Key Takeaway
I'd rather fade Hasbro here than chase the idea that one strong quarter fixes the story. The market just got a clean reminder that HAS is now a split company: Wizards is strong, but the broader toy and consumer products business is still soft, and that weakness matters because management only reaffirmed full-year guidance after a beat. When a stock drops 8.8% on an earnings beat, the message is simple: investors were looking for an outlook upgrade, not just a good quarter.
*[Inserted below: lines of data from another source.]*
Lemma new_table (fx : bytes) (ih fh : BlockHandle) c :
  BlockAt o fx ih c -> BlockOk c (index_entries (g_bs g)) ->
  (fh = mkHandle 0 0 \/ exists fc, BlockAt o fx fh fc /\ FilterGood (filter_type o) fc (table_entries (g_bs g))) ->
  let th := mkTable (smallest_key_ b) (Comparator.FindShortSuccessor (largest_key_ b)) (offset_ fh) (size_ fh) (offset_ ih) (size_ ih) in
  TableAt d fx (LogSink.file data) th (g_bs g) /\ bytes_ok (table_bytes th)
  /\ zlen (table_bytes th) <= zlen (smallest_key_ b) + zlen (largest_key_ b) + 50.
Proof.
  intros Hih Hc Hfh th. destruct Hall as (Hus & Hp & Hcur & Hne). destruct HR as [[v1 Hs] [v2 Hl] Hr].
  rewrite Forall_forall in Hkey. unfold entries_ok in Hok. rewrite Forall_forall in Hok. pose proof (Hkey _ Hs) as Hks. pose proof (Hkey _ Hl) as Hkl.
  pose proof (Hok _ Hs) as [Hbs _]. pose proof (Hok _ Hl) as [Hbl _]. cbn [fst snd] in *. pose proof (successor_size (largest_key_ b)).
  pose proof (weight_nonneg (meta_entries (num_eps_ b) (g_ts g))). pose proof (zlen_nonneg (smallest_key_ b)). pose proof (zlen_nonneg (largest_key_ b)).
  assert (Hfw : set64 (offset_ fh) /\ set64 (size_ fh)).
  { destruct Hfh as [->|(fc & Hb & _)]; [by split; cbn; unfold set64, unset64; lia|]. by destruct (BlockAt_wf _ _ _ _ Hb). }
  destruct (BlockAt_wf _ _ _ _ Hih) as [Hi1 Hi2]. split; [|split].
  - constructor; cbn; try done.
    + constructor; cbn; try by destruct Hfw. { split; [done|lia]. } { split; [by apply successor_ne|lia]. }
    + exists c. split; [|done]. apply BlockAt_agree. by destruct ih.
    + apply HC.
    + destruct Hfh as [->|(fc & Hb & Hg)]; [by left|right]. exists fc. rewrite (ag_filter _ _ Hag). split; [|done]. apply BlockAt_agree. by destruct fh.
    + eapply Forall_impl; [exact Hr|]. intros e [? He]. split; [done|]. eapply sle_trans; [exact He|apply successor_spec].
    + rewrite (ag_mode _ _ Hag). intros Hu. destruct (c_seps _ _ _ _ HC Hu) as [HS Hso]. unfold closed in *. rewrite Hus in *. cbn [placed] in *. rewrite !app_nil_r in *.
      split; [by apply SepsT_nil|]. split; [done|]. rewrite (ag_mode _ _ Hag). intros Hq. by apply Hstrict.
  - apply table_bytes_ok; cbn; [done|by apply successor_ok].
  - pose proof (table_bytes_size th) as Hz. cbn [smallest_key largest_key th] in Hz. lia.
Qed.

Lemma add_table_spec (indx : BlockBuilder) (s1 : LogSink) x (ih fh : BlockHandle) c :
  IndexBlk (BlockBuilder.Reset indx) [] -> Sink s1 -> Grows (indx_sink_ b) s1 ->
  BlockAt o (LogSink.file s1) ih c -> BlockOk c (index_entries (g_bs g)) ->
  (fh = mkHandle 0 0 \/ exists fc, BlockAt o (LogSink.file s1) fh fc /\ FilterGood (filter_type o) fc (table_entries (g_bs g))) ->
  exists b', SeqDirBuilder.add_table ih fh (set_stats_ x (set_indx_sink_ s1 (set_status_b kOk (set_indx_block_ indx b)))) = Some b'
    /\ indx_sink_ b' = s1 /\ TableDone b b' data g.
Proof.
  intros HI HS1 Hg1 Hih Hc Hfh. destruct (new_table _ _ _ _ Hih Hc Hfh) as (HT & Htb & Htz). set (th := mkTable _ _ _ _ _ _) in *.
  pose proof (c_tabls _ _ _ _ HC) as Htn. pose proof (c_eps _ _ _ _ HC) as [He0 _]. pose proof (zlen_nonneg (g_ts g)).
  unfold SeqDirBuilder.add_table. cbn [smallest_key_ largest_key_ set_largest_key_ set_indx_block_ set_stats_ set_indx_sink_ set_status_b num_eps_ num_tabls_ epok_block_ indx_block_].
  fold th. rewrite (table_EncodeTo th) by apply HT. rewrite EpochTableKey_ok by (unfold kMaxTableNo in *; lia). rewrite Htn.
  destruct (table_key_ok (num_eps_ b) (zlen (g_ts g)) ltac:(done) ltac:(lia)) as [Hkb Hkz].
  destruct (c_epok _ _ _ _ HC) as [HIe Hoke]. destruct (meta_strict (num_eps_ b) (g_ts g) ltac:(done)) as [Hms Hml]; [unfold zlen in *; lia|].
  destruct (IndexBlk_Add _ _ (table_key (num_eps_ b) (zlen (g_ts g))) (table_bytes th) HIe) as (epok & -> & HIe').
  { destruct (decide (meta_entries (num_eps_ b) (g_ts g) = [])) as [->|Hme]; [by left|right]. apply slt_weaken.
    apply (last_of_forall (fun k => slt k _ = true)); [done|]. exact Hml. }
  { lia. }
  assert (Hgr : grown (LogSink.file (indx_sink_ b)) (LogSink.file s1)) by by apply Grows_grown.
  destruct Hall as (Hus & Hp & Hcur & Hne).
  eexists. split; [reflexivity|]. split; [done|]. exists th. split; [|split_and!; done].
  destruct HC. constructor; cbn -[table_key meta_entries] in *; try done.
  - split; [done|]. rewrite (gr_prev _ _ Hg1). by destruct c_indx0.
  - unfold Buf in *. cbn. destruct (pending_restart_ b); [|by destruct c_buf0 as (? & _)]. rewrite Hus, Hp in c_buf0. by destruct c_buf0.
  - rewrite Hus, Hp in c_commit0. intros Hcm. by destruct (c_commit0 Hcm) as [_ ?].
  - by rewrite Hus in c_indexes0.
  - destruct c_num0 as [-> ->]. by rewrite Hus, Hp.
  - unfold Pending in *. cbn. by rewrite Hp in c_pend0.
  - constructor.
  - intros _. split; [done|constructor].
  - rewrite meta_app. split; [done|]. apply Forall_app. split; [done|]. apply Forall_singleton. by split.
  - rewrite zlen_app, zlen_cons. change (zlen []) with 0. unfold kMaxTableNo in *. rewrite u32_small by (unfold in_width; lia). lia.
  - apply Forall_app. split; [by eapply TablesAt_grown; [exact Hgr|apply grown_refl|]|]. by apply Forall_singleton.
  - by eapply EpochsAt_grown; [exact Hgr|apply grown_refl|].
Qed.

Lemma write_filter_spec fc ft (b1 : Builder) :
  (fc = [] \/ bytes_ok fc /\ FilterGood (filter_type o) fc (table_entries (g_bs g))) ->
  o_ b1 = o -> status_b b1 = kOk -> Sink (indx_sink_ b1) -> prev_off_ (indx_sink_ b1) = 0 ->
  off_ (indx_sink_ b1) + 2 * zlen fc + 46 < 2 ^ 63 ->
  exists fh st s2 x, SeqDirBuilder.write_filter fc ft b1 = (fh, set_stats_ x (set_indx_sink_ s2 (set_status_b st b1)))
    /\ Grows (indx_sink_ b1) s2 /\ (quiet (indx_sink_ b1) -> quiet s2 /\ st = kOk)
    /\ (st = kOk -> Sink s2 /\ off_ s2 <= off_ (indx_sink_ b1) + 2 * zlen fc + 46
          /\ (fh = mkHandle 0 0 \/ exists fc, BlockAt o (LogSink.file s2) fh fc /\ FilterGood (filter_type o) fc (table_entries (g_bs g)))).
Proof.
  intros Hfc Ho Hst HS Hp Hz. unfold SeqDirBuilder.write_filter. pose proof (zlen_nonneg fc). destruct fc as [|y fc'] eqn:Efc.
  { exists (mkHandle 0 0), kOk, (indx_sink_ b1), (stats_ b1). split; [f_equal; destruct b1; cbn in *; by subst|]. split; [reflexivity|]. split; [done|].
    intros _. split; [done|]. split; [lia|by left]. }
  rewrite <- Efc in *. destruct Hfc as [?|[Hb Hg]]; [congruence|]. rewrite Ho.
  destruct (log_Write_spec o ft fc (indx_sink_ b1)) as (st & h & s2 & -> & Hgr & Hq & Hw).
  exists h, st, s2, (if ok st then DirOutputStats.filter (size_ h + kBlockTrailerSize) (zlen fc) (stats_ b1) else stats_ b1).
  split; [unfold SeqDirBuilder.update_stats, SeqDirBuilder.okb; cbn [status_b set_indx_sink_ set_status_b]; destruct (ok st); reflexivity|].
  split; [done|]. split; [intros Hqs; destruct (Hq Hqs) as [? Hs]; split; [done|apply Hs, HS]|]. intros ->.
  destruct (Hw eq_refl HS Hp Hb ltac:(lia)) as (HS2 & Ho2 & HB). split; [done|]. split; [lia|]. right. by exists fc.
Qed.

Lemma write_table_spec fc ft :
  (fc = [] \/ bytes_ok fc /\ FilterGood (filter_type o) fc (table_entries (g_bs g))) ->
  weight (index_entries (g_bs g)) + 8 < 2 ^ 31 ->
  off_ (indx_sink_ b) + 2 * weight (index_entries (g_bs g)) + 2 * zlen fc + 108 < 2 ^ 63 ->
  exists b', SeqDirBuilder.write_table fc ft b = Some b' /\ Out b data b' data
    (TableDone b b' data g /\ off_ (indx_sink_ b') <= off_ (indx_sink_ b) + 2 * weight (index_entries (g_bs g)) + 2 * zlen fc + 108).
Proof.
  intros Hfc Hw Hz. unfold SeqDirBuilder.write_table. pose proof (zlen_nonneg fc).
  destruct (IndexBlk_Finish _ _ (c_index _ _ _ _ HC) ltac:(lia) (index_entries_ok _ (c_sepok _ _ _ _ HC))) as (c & indx & -> & Hc & Hcz & Hcb & HI).
  destruct (c_indx _ _ _ _ HC) as [HS Hp]. cbn [o_ indx_sink_ set_indx_block_]. rewrite (c_opt _ _ _ _ HC).
  destruct (log_Write_spec o kIdxChunk c (indx_sink_ b)) as (st & ih & s1 & -> & Hg1 & Hq1 & Hw1).
  unfold SeqDirBuilder.okb at 1. cbn [status_b set_status_b set_indx_sink_]. destruct (ok st) eqn:Est; cbn [negb].
  2: { apply ok_false in Est. eexists. split; [reflexivity|]. split; [reflexivity|]. split; [apply HC|]. split; [apply HC|]. cbn. split; [|done].
       intros _ Hq. destruct (Hq1 Hq) as [_ Hst]. by rewrite (Hst (sk_open _ HS)) in Est. }
  apply ok_true in Est as ->. pose proof (weight_nonneg (index_entries (g_bs g))). destruct (Hw1 eq_refl HS Hp Hcb ltac:(lia)) as (HS1 & Ho1 & HB1).
  assert (Hp1 : prev_off_ s1 = 0) by by rewrite (gr_prev _ _ Hg1).
  match goal with |- context [SeqDirBuilder.write_filter fc ft ?b1] => destruct (write_filter_spec fc ft b1 Hfc) as (fh & st & s2 & x & -> & Hg2 & Hq2 & Hw2) end;
    [apply HC|done|done|done|cbn; lia|].
  cbn [indx_sink_ set_indx_sink_ SeqDirBuilder.update_stats set_stats_] in *. unfold SeqDirBuilder.okb at 1. cbn [status_b set_stats_ set_indx_sink_ set_status_b].
  assert (Hquiet : quiet (indx_sink_ b) -> quiet s2 /\ st = kOk) by (intros Hq; apply Hq2, (Hq1 Hq)).
  destruct (ok st) eqn:Est; cbn [negb].
  2: { apply ok_false in Est. eexists. split; [reflexivity|]. split; [reflexivity|]. split; [apply HC|]. split; [apply HC|]. cbn. split; [|done].
       intros _ Hq. by destruct (Hquiet Hq) as [_ ->]. }
  apply ok_true in Est as ->. destruct (Hw2 eq_refl) as (HS2 & Ho2 & HB2).
  destruct (add_table_spec indx s2 x ih fh c HI HS2 ltac:(by etrans) ltac:(by eapply BlockAt_grows) Hc HB2) as (b' & E & Es & HD).
  exists b'. split; [exact E|]. pose proof HD as (th & HC' & _). split; [reflexivity|]. split; [apply HC'|]. split; [apply HC'|].
  split; [intros Hqd Hq; rewrite Es; split_and!; [done|by apply Hquiet|apply HC']|]. intros _. split; [done|]. rewrite Es. lia.
Qed.

End Table.

End Inv.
At $88.60, HAS still screens like a stock with premium expectations attached to a business posting negative net income, negative EPS of $2.30, and a stretched 54.92 EV/EBITDA.
Hasbro beat Q1 expectations but only reaffirmed full-year guidance of 3% to 5% constant-currency revenue growth, which is why the market sold the news.
The company still shows negative net income of $322.4 million, negative EPS of $2.30, and a negative 4.6% net margin despite strong gross and operating margins.
A 54.92 EV/EBITDA multiple is hard to defend when Consumer Products remains weak and a cyber incident is creating Q2 execution risk.
Wizards and Magic are real strengths, but right now they are offsetting weakness elsewhere rather than driving a full-company rerating.
I'd rather own TXRH than HAS because consistency beats a franchise-led turnaround story that still lacks an outlook upgrade.